● Work instruction
A single number is the required answer: the count of lines in the listing below that hold the string "unfold".

*** Opening of Given information ***

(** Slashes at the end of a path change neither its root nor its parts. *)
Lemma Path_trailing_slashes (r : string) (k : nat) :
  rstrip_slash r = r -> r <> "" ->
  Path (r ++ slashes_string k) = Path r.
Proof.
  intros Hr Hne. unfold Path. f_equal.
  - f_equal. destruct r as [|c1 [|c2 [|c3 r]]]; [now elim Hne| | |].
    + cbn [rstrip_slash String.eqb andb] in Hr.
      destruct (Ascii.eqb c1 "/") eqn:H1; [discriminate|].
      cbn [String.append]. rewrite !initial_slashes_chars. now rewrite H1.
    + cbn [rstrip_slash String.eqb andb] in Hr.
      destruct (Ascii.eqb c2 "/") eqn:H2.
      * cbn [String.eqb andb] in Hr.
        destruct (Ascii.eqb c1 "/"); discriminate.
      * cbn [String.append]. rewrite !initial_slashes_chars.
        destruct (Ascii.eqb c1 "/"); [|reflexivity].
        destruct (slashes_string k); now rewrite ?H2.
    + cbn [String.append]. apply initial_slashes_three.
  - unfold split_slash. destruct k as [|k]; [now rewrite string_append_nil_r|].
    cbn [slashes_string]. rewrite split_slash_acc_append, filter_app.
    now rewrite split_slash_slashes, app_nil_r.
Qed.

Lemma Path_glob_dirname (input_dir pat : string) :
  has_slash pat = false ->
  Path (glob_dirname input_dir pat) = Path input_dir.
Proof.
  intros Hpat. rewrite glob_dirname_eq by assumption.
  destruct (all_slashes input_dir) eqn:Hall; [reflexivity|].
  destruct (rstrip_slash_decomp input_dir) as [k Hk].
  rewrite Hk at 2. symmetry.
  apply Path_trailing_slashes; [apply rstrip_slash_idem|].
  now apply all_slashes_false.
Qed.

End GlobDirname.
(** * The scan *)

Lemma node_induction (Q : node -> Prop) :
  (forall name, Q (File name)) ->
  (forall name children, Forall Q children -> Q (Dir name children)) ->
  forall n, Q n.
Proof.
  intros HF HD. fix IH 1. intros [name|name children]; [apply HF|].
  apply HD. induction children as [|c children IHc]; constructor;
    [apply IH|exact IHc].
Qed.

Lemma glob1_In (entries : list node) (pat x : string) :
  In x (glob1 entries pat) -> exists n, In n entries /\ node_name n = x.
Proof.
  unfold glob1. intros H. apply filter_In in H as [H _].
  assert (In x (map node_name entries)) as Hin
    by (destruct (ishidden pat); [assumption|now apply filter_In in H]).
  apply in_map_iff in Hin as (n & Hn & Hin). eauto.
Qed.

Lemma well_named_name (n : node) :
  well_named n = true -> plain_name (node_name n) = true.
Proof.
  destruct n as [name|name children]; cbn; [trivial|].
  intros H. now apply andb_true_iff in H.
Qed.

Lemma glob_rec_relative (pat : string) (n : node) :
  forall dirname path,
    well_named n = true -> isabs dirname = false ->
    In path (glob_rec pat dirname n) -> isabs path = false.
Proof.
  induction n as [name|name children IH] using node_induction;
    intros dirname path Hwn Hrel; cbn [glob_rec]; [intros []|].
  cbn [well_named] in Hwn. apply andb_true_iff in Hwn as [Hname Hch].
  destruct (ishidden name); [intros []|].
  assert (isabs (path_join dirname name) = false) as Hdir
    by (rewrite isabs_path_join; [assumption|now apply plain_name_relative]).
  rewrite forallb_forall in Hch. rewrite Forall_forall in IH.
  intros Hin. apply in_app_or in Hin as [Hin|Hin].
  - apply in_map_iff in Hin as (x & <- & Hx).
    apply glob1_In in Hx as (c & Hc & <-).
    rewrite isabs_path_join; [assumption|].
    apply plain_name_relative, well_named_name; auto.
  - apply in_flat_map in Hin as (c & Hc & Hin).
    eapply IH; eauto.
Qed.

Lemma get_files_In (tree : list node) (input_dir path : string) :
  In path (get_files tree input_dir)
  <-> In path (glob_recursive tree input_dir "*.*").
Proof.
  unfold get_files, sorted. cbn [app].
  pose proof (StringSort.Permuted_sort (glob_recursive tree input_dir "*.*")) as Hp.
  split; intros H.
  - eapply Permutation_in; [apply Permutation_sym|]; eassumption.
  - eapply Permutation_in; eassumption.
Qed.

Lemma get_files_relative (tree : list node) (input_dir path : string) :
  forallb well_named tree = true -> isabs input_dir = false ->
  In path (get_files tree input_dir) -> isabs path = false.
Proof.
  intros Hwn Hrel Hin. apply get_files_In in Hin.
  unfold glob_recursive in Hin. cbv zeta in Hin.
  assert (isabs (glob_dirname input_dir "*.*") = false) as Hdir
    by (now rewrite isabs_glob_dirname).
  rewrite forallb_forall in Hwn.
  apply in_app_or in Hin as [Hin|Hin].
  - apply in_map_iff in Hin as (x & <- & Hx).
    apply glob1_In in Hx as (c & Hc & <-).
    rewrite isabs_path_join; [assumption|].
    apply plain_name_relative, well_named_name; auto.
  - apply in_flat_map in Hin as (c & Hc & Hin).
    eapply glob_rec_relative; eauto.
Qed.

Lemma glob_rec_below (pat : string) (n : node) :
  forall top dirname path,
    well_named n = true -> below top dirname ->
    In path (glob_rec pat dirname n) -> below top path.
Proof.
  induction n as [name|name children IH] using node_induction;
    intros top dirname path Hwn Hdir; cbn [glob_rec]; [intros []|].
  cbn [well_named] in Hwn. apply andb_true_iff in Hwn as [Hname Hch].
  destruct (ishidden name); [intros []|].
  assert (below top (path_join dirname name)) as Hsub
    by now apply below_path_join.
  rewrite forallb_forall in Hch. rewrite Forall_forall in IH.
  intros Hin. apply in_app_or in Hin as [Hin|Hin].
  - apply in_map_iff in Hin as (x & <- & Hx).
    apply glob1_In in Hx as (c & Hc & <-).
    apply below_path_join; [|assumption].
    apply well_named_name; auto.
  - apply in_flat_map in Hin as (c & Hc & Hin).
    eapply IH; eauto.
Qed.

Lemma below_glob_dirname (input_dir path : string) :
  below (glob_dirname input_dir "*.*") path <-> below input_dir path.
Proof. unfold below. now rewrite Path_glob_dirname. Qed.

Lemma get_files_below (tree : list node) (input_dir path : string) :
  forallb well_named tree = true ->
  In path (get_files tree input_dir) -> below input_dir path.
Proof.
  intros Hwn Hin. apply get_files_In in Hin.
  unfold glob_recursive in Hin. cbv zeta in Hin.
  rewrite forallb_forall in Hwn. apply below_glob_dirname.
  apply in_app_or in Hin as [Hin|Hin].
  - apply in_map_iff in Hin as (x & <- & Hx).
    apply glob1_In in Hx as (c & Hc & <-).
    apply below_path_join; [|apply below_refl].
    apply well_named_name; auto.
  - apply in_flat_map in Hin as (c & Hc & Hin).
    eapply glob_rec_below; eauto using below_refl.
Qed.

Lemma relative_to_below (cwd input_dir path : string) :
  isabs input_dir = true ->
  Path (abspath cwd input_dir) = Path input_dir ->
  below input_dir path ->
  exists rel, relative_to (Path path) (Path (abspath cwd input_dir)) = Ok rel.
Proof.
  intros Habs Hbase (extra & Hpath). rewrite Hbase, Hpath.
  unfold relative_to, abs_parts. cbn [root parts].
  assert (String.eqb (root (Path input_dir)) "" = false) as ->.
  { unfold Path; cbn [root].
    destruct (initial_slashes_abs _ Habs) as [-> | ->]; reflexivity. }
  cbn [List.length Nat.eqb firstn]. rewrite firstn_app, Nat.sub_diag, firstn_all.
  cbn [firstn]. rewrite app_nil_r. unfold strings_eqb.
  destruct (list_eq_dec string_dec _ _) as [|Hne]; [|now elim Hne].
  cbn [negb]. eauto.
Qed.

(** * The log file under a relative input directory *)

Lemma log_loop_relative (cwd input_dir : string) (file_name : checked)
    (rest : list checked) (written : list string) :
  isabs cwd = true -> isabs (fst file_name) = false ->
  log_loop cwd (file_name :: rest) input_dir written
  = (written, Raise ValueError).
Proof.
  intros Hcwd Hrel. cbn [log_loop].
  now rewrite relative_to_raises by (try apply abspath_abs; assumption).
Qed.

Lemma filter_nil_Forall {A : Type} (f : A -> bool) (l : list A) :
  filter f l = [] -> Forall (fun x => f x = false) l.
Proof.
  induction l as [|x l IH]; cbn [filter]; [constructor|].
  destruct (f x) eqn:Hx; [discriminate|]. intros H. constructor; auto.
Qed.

*** Close of Given information ***

● Solution below
10